O fato de ter nascido sem o dom da visão não impede que Rosane tenha seus sonhos, que se esforce para alcança-los. Na verdade muitas pessoas cegas acabam se tornando grandes músicos provavelmente porque a audição se aguça para compensar a falta da visão. Fico admirado em ver a perseverança e esforço da Rosane e o Amor e dedicação da Dona Semira. Amor de mãe não se discute, mas Dona Semira é como um anjo para a Rosane, que assim tem a possibilidade de conseguir concretizar seu sonho. Outras pessoas com deficiência visual (e outros tipos de limitação física) estão presentes no dia a dia da UNIPAMPA. Podemos vê-las no corredor e é importante o apoio que é dado para que elas possam se realizar como pessoas e cidadãos.
Mas será realmente necessária a presença de um “cuidador” como a Dona Semira? Lamentavelmente quando vemos a presença de buracos, pontas de ferro, e outros arranjos ao longo das calçadas da cidade, ficamos a nos perguntar qual o sentimento de civilidade cristã que temos com estas pessoas? Mesmo para as pessoas ditas “normais” muitas vezes é complicado até mesmo atravessar uma rua. Quero deixar bem claro aqui que normalidade também é uma coisa muito relativa, pois no final todos nós podemos ser atingidos, num descuido qualquer, por um objeto a espreita no passeio ou no meio fio.
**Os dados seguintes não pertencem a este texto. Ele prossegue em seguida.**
(** A session that is not referenced is forgotten. *)
Definition unregistered (path : string) (s : SyncSession) w : World D :=
  if (0 <? m_external_reference s)%nat then w else set_manager_sessions (delete path (manager_sessions w)) w.

(** The session that the manager let go, if it is not the one that calls *)
Definition evicted (caller n : nat) (s : SyncSession) : Prog (World D) UserError () :=
  if (0 <? m_external_reference s)%nat then mret () else if bool_decide (n = caller) then mret () else collect n.

Lemma unregister_eq caller path n h w : manager_sessions w !! path = Some n -> sessions w !! n = Some h -> ok (session_state h) ->
  unregister_session caller path w = evicted caller n (session_state h) (unregistered path (session_state h) w).
Proof.
  intros Em E Hs. unfold unregister_session, unregistered, evicted. unfold mbind at 1, Prog_bind at 1, asks. rewrite Em. cbn [or_fail].
  unfold mbind at 1, Prog_bind at 1, mret, Prog_ret. unfold mbind, Prog_bind. rewrite (run_session_eq _ _ _ _ _ _ E (existing_eq _ Hs)).
  destruct (Nat.ltb_spec 0 (m_external_reference (session_state h))) as [Hlt|Hle]; cbn [fst snd].
  - assert (sessions (store n h (Session.set_external (S (m_external_reference (session_state h))) (session_state h)) w) !! n =
      Some (mkHeld (session_path h) (m_config h) (Session.set_external (S (m_external_reference (session_state h))) (session_state h)))) as E' by (cbn; by rewrite lookup_insert_eq).
    rewrite (run_session_eq _ _ _ _ _ _ E' (drop_eq _)). f_equal. transitivity (store n h (session_state h) w); [|by apply store_same].
    unfold store, set_sessions. cbn [session_state session_path m_config held_outside sessions users next_object m_users m_admin_token_users manager_sessions m_file_manager m_metadata_manager m_client_uuid metadata disk].
    rewrite insert_insert_eq. f_equal. f_equal. f_equal. destruct (session_state h) as [? ? ? ? ? ? ? ? ? ? ? ? ? ? ext ?]. cbn in *. unfold Session.set_external. cbn. f_equal. lia.
  - by rewrite store_same.
Qed.

End registry.

(** ** The invariant of the manager *)
Definition user_ok (u : SyncUser) : Prop :=
  (m_state u = Active -> m_waiting_sessions u = ∅) /\ (m_state u = LoggedOut -> m_sessions u = ∅).

(** Whose user it is *)
Definition same_identity (u u' : SyncUser) : Prop :=
  m_identity u' = m_identity u /\ m_server_url u' = m_server_url u /\ m_token_type u' = m_token_type u.

(** The manager keeps the sessions that are alive, each under its path; those that it
    let go have no external reference and are kept outside. [x] are the sessions that
    the running code holds, [y] a user that is being logged out. *)
Record inv {D} (x : nat -> Prop) (y : option nat) (w : World D) : Prop := {
  inv_registered s h : sessions w !! s = Some h -> manager_sessions w !! session_path h = Some s \/
    (m_external_reference (session_state h) = 0%nat /\ (s ∈ held_outside w \/ x s));
  inv_alive p s : manager_sessions w !! p = Some s -> exists h, sessions w !! s = Some h /\ session_path h = p;
  inv_sessions s h : sessions w !! s = Some h -> ok (session_state h) /\ (s < next_object w)%nat;
  inv_users n u : users w !! n = Some u ->
    (if decide (y = Some n) then m_state u <> Active else user_ok u) /\ (n < next_object w)%nat;
  inv_identities id n : m_users w !! id = Some n ->
    exists u, users w !! n = Some u /\ (m_identity u, m_server_url u) = id /\ m_token_type u = Normal;
  inv_admins id n : m_admin_token_users w !! id = Some n -> exists u, users w !! n = Some u /\ m_token_type u = Admin
}.

(** No session is held by the code that runs. *)
Definition nobody (s : nat) : Prop := False.

Section invariant.
Context `{HD : Disk D} `{HB : BuildMode}.
Implicit Types (w : World D) (h : Held) (x : nat -> Prop) (y : option nat) (R : World D -> Prop).
Abbreviation P := (Prog (World D) UserError).

Lemma inv_weaken x x' y w : (forall s, x s -> x' s) -> inv x y w -> inv x' y w.
Proof. intros Hx [H1 H2 H3 H4 H5 H6]. constructor; [|done..]. intros s h E. destruct (H1 s h E) as [|(? & [?|?])]; eauto. Qed.

Lemma inv_nobody x y w : inv nobody y w -> inv x y w.
Proof. apply inv_weaken. by intros s []. Qed.

(** Somebody outside keeps a session. *)
Lemma inv_hold x y n w : inv x y w -> inv x y (hold n w).
Proof.
  intros [H1 H2 H3 H4 H5 H6]. constructor; cbn; [|done..]. intros s h E. destruct (H1 s h E) as [|(? & [?|?])]; [auto| |auto].
  right. split; [done|]. left. by apply elem_of_union_r.
Qed.

(** The state of a session changes. *)
Lemma inv_store x y n h s w : inv x y w -> sessions w !! n = Some h -> ok s ->
  manager_sessions w !! session_path h = Some n \/ (m_external_reference (session_state h) = 0%nat -> m_external_reference s = 0%nat) ->
  inv x y (store n h s w).
Proof.
  intros [H1 H2 H3 H4 H5 H6] E Hs Hext. constructor; cbn; [| | |done..].
  - intros k g [[<- <-]|[Hne Ek]]%lookup_insert_Some; cbn; [|by apply H1]. destruct Hext as [|Hext]; [by left|].
    destruct (H1 n h E) as [|(He & Hx)]; [by left|]. right. auto.
  - intros p k (g & Eg & Ep)%H2. destruct (decide (n = k)) as [<-|Hne]; [|exists g; by rewrite lookup_insert_ne].
    rewrite lookup_insert_eq. assert (g = h) as -> by congruence. by eexists.
  - intros k g [[<- <-]|[Hne Ek]]%lookup_insert_Some; [|by apply H3]. split; [done|]. by destruct (H3 n h E).
Qed.

(** The manager lets a session go. *)
Lemma inv_unregister x y n h w : inv x y w -> sessions w !! n = Some h -> manager_sessions w !! session_path h = Some n ->
  inv (fun s => s = n \/ x s) y (unregistered (session_path h) (session_state h) w).
Proof.
  intros Hw E Em. unfold unregistered. destruct (Nat.ltb_spec 0 (m_external_reference (session_state h))); [by apply (inv_weaken x); [intros s ?; right|]|].
  destruct Hw as [H1 H2 H3 H4 H5 H6]. constructor; cbn; [| |done..].
  - intros k g Ek. destruct (decide (k = n)) as [->|Hne].
    + right. assert (g = h) as -> by congruence. split; [lia|auto].
    + destruct (H1 k g Ek) as [Ek'|(He & [?|?])]; [|auto..]. left. rewrite lookup_delete_ne; [done|]. intros Ep. congruence.
  - intros p k [Hp Ek]%lookup_delete_Some. by apply H2.
Qed.
(** C34: whatever the application, the binding, the sync client and errors did, the
    sessions that the manager keeps are alive, each under its own path. Every other
    session that is alive has no external reference, so that no open Realm uses it,
    and is alive because code outside keeps the [shared_ptr] that it was handed (a
    path can then have a second session). All of them are in a consistent state. An
    active user has no session waiting for it to log in, and a logged out user no
    other; a user is found under its own identity and server. *)
Theorem manager_registry w : reachable w ->
  (forall p s, manager_sessions w !! p = Some s -> exists h, sessions w !! s = Some h /\ session_path h = p) /\
  (forall s h, sessions w !! s = Some h -> manager_sessions w !! session_path h = Some s \/
    (m_external_reference (session_state h) = 0%nat /\ s ∈ held_outside w)) /\
  (forall s h, sessions w !! s = Some h -> ok (session_state h)) /\
  (forall n u, users w !! n = Some u -> (m_state u = Active -> m_waiting_sessions u = ∅) /\ (m_state u = LoggedOut -> m_sessions u = ∅)) /\
  (forall id n, m_users w !! id = Some n -> exists u, users w !! n = Some u /\ (m_identity u, m_server_url u) = id).
Proof.
  intros [H1 H2 H3 H4 H5 H6]%users_reachable_inv. split; [exact H2|]. split; [|split; [|split]].
  - intros s h E. destruct (H1 s h E) as [|[He [Hx|[]]]]; auto.
  - intros s h E. by apply (H3 s).
  - intros n u E. apply (H4 n u E).
  - intros id n (u & E & Hid & _)%H5. by exists u.
Qed.
End operations.

(** ** Logging out *)
Section log_out.
Context `{HD : Disk D} `{HB : BuildMode}.
Implicit Types (w : World D) (h : Held) (y : option nat).
Context (uuid_string : nat -> string) (others : MetadataRealm -> MetadataRealm).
Existem pontas de ferro brotando em várias calçadas. Buracos aparecem a todo instante. Rosane me contou que já teve amigos, também deficientes visuais, engolidos por bocas de lobo. As faixas de travessia deveriam ter uma camada de asfalto pelo menos ali para permitir aos cadeirantes uma travessia mais segura. Alias nos sinais de trânsito, um apito indicador para os deficientes visuais seria de bom tamanho. Imagino que quem poderia dizer melhor sobre estas necessidades seriam os próprios deficientes.
Estas pessoas são tão humanas como eu e você. A presença destas armadilhas nos passeios fere a sensibilidade de qualquer um e se tornam verdadeiras armas prontas a atingir estas mesmas pessoas que o sistema deveria proteger e não permitir que elas possam ser atingidas na sua integridade física por simplesmente exercerem seu direito de sair na rua.
Uma sociedade humana deve primar por ter sensibilidade com aqueles que tem algum tipo de limitação física. Nosso grau como civilização é medido em grande parte por ai. Deixo a esperança que este artigo toque a sensibilidade de algum centro de decisão na nossa cidade e que alguma providência seja tomada para melhorar a qualidade de vida destas pessoas.